> **TASK TO COMPLETE**
The entries that follow include a run beginning at the line with "[Matched.msg = ref1]" and ending at the line with "(** [bool(v)]; [_Case]"; restate that run word for word and leave the rest out.

> **DATA**
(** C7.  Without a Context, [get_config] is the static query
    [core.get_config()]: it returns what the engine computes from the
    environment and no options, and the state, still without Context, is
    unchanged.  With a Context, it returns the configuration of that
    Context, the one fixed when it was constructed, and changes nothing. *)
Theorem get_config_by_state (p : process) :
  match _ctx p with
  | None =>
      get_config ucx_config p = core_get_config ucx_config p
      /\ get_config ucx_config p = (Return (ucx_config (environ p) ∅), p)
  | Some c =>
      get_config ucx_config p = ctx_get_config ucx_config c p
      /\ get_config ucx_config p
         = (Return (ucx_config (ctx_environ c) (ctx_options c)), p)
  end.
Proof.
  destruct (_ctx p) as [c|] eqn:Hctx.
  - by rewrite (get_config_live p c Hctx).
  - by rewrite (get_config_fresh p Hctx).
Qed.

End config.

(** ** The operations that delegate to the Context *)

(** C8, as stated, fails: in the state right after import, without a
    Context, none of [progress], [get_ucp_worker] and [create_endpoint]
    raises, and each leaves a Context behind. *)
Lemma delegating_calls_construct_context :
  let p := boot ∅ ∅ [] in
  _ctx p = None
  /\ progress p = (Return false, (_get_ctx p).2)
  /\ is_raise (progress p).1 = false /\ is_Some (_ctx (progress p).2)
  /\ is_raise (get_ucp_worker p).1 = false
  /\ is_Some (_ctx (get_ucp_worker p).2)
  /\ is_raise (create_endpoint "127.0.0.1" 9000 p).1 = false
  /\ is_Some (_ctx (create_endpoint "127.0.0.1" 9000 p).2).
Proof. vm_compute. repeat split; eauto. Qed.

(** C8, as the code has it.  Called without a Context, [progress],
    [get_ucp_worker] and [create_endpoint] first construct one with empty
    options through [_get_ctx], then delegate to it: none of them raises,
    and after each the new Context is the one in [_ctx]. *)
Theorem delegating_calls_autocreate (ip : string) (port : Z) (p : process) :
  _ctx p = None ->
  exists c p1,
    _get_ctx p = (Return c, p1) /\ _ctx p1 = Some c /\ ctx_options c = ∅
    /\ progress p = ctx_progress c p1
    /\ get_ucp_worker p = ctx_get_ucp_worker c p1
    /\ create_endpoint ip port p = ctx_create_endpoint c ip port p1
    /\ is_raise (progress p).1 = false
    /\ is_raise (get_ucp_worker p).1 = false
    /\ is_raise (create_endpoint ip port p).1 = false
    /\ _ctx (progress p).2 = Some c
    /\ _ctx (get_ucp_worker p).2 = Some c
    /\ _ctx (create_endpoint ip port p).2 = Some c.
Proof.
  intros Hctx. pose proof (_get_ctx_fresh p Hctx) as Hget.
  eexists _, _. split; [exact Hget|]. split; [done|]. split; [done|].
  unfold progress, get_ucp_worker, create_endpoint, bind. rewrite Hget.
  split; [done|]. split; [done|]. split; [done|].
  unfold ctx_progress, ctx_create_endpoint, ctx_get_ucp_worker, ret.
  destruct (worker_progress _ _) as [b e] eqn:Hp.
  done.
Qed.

...

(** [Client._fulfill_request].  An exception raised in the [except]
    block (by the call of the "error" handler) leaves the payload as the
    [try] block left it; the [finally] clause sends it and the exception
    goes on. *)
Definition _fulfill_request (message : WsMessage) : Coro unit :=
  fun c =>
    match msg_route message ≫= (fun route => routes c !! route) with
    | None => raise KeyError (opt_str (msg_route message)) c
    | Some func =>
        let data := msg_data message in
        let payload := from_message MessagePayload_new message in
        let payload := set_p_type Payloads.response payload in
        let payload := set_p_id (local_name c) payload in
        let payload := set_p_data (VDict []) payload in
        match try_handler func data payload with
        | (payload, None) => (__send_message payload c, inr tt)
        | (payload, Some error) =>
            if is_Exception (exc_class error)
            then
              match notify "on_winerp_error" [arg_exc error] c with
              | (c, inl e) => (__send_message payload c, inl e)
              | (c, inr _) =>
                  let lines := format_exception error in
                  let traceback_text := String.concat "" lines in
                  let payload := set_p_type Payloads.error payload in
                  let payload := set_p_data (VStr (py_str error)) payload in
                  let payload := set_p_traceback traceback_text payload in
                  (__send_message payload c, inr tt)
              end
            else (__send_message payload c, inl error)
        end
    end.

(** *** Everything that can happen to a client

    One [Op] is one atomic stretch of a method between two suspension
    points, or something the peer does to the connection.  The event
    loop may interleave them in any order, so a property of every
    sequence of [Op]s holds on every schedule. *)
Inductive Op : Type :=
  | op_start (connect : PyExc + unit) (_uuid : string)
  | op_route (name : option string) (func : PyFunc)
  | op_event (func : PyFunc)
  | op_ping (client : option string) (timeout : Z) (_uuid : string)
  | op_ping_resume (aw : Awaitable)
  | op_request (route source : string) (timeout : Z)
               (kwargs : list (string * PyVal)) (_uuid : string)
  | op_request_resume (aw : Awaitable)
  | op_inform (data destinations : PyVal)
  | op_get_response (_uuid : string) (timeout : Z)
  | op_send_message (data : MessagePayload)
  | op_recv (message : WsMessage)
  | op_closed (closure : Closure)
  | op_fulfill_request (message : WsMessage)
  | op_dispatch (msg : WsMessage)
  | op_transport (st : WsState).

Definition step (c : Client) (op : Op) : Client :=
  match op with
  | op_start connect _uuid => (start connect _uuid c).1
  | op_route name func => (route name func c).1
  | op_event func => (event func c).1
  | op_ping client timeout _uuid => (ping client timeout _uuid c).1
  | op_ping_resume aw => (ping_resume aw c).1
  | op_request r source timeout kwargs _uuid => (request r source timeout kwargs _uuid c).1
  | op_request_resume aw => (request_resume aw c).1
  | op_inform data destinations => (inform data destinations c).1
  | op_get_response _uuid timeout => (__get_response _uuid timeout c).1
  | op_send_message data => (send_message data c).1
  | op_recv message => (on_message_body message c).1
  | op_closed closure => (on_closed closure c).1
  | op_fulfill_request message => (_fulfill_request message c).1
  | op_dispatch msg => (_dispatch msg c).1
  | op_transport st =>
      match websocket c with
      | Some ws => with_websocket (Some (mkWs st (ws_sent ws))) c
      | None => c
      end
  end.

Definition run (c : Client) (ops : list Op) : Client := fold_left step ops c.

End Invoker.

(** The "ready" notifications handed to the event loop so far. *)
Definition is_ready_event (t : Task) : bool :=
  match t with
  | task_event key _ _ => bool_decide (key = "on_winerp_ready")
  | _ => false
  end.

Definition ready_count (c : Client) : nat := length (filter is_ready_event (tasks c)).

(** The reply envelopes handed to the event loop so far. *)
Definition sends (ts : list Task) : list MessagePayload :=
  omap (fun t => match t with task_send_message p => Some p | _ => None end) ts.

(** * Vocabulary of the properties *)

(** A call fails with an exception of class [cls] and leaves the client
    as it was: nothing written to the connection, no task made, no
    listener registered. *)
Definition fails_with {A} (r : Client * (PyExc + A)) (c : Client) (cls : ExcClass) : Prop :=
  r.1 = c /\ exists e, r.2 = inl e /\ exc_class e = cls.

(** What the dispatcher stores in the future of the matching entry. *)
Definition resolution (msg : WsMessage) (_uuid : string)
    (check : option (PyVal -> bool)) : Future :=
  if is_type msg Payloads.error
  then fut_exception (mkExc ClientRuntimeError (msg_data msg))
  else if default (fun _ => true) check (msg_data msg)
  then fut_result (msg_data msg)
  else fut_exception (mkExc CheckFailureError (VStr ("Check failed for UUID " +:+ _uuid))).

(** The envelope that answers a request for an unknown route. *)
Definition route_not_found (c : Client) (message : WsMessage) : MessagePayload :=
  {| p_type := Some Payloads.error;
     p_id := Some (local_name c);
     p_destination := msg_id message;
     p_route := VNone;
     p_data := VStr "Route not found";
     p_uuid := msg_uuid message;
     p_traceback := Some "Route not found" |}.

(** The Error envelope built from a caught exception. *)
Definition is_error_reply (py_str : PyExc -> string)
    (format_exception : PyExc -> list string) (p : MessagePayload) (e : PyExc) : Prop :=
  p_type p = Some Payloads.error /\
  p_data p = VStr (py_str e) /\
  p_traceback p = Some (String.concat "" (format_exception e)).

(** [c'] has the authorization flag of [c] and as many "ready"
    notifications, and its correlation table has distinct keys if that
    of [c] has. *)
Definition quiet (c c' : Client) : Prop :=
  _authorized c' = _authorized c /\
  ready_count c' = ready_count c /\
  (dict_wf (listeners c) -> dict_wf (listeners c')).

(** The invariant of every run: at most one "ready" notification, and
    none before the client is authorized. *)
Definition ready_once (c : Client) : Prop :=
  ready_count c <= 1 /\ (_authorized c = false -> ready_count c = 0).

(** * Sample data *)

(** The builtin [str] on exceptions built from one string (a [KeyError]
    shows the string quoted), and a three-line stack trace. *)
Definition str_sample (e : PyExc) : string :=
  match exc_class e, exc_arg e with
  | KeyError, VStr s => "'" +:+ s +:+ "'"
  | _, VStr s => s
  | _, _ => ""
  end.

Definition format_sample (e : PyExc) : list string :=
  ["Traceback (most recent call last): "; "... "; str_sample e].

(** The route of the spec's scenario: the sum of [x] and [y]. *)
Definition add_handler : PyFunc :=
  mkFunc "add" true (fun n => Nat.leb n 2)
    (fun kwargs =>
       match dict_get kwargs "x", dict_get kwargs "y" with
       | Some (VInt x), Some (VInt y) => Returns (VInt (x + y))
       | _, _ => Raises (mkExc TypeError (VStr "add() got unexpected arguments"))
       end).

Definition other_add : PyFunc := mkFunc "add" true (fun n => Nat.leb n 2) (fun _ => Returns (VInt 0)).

--

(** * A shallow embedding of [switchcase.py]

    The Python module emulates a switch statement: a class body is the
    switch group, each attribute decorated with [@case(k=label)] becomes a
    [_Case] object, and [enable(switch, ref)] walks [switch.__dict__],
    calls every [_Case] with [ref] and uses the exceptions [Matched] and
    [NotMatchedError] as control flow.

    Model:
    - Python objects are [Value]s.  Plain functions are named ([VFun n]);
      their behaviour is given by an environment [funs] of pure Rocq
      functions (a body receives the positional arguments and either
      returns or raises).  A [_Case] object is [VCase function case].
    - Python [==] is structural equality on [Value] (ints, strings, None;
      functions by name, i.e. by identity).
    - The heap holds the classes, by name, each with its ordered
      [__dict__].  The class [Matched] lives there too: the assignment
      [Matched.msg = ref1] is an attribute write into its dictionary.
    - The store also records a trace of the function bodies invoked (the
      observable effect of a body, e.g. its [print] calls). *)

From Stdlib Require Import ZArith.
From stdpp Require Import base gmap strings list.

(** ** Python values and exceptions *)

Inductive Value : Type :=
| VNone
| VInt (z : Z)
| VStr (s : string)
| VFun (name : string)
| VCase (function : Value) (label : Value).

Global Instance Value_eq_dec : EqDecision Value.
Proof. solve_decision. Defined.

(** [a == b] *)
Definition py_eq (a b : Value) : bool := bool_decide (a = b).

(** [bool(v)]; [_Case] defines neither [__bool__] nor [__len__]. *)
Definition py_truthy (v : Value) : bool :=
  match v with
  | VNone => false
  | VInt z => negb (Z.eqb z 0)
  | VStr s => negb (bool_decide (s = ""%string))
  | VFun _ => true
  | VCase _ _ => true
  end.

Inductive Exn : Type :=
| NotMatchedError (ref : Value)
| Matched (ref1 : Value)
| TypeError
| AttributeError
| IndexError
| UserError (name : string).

> **YOUR RESPONSE**
      [Matched.msg = ref1] is an attribute write into its dictionary.
    - The store also records a trace of the function bodies invoked (the
      observable effect of a body, e.g. its [print] calls). *)

From Stdlib Require Import ZArith.
From stdpp Require Import base gmap strings list.

(** ** Python values and exceptions *)

Inductive Value : Type :=
| VNone
| VInt (z : Z)
| VStr (s : string)
| VFun (name : string)
| VCase (function : Value) (label : Value).

Global Instance Value_eq_dec : EqDecision Value.
Proof. solve_decision. Defined.

(** [a == b] *)
Definition py_eq (a b : Value) : bool := bool_decide (a = b).

(** [bool(v)]; [_Case] defines neither [__bool__] nor [__len__]. *)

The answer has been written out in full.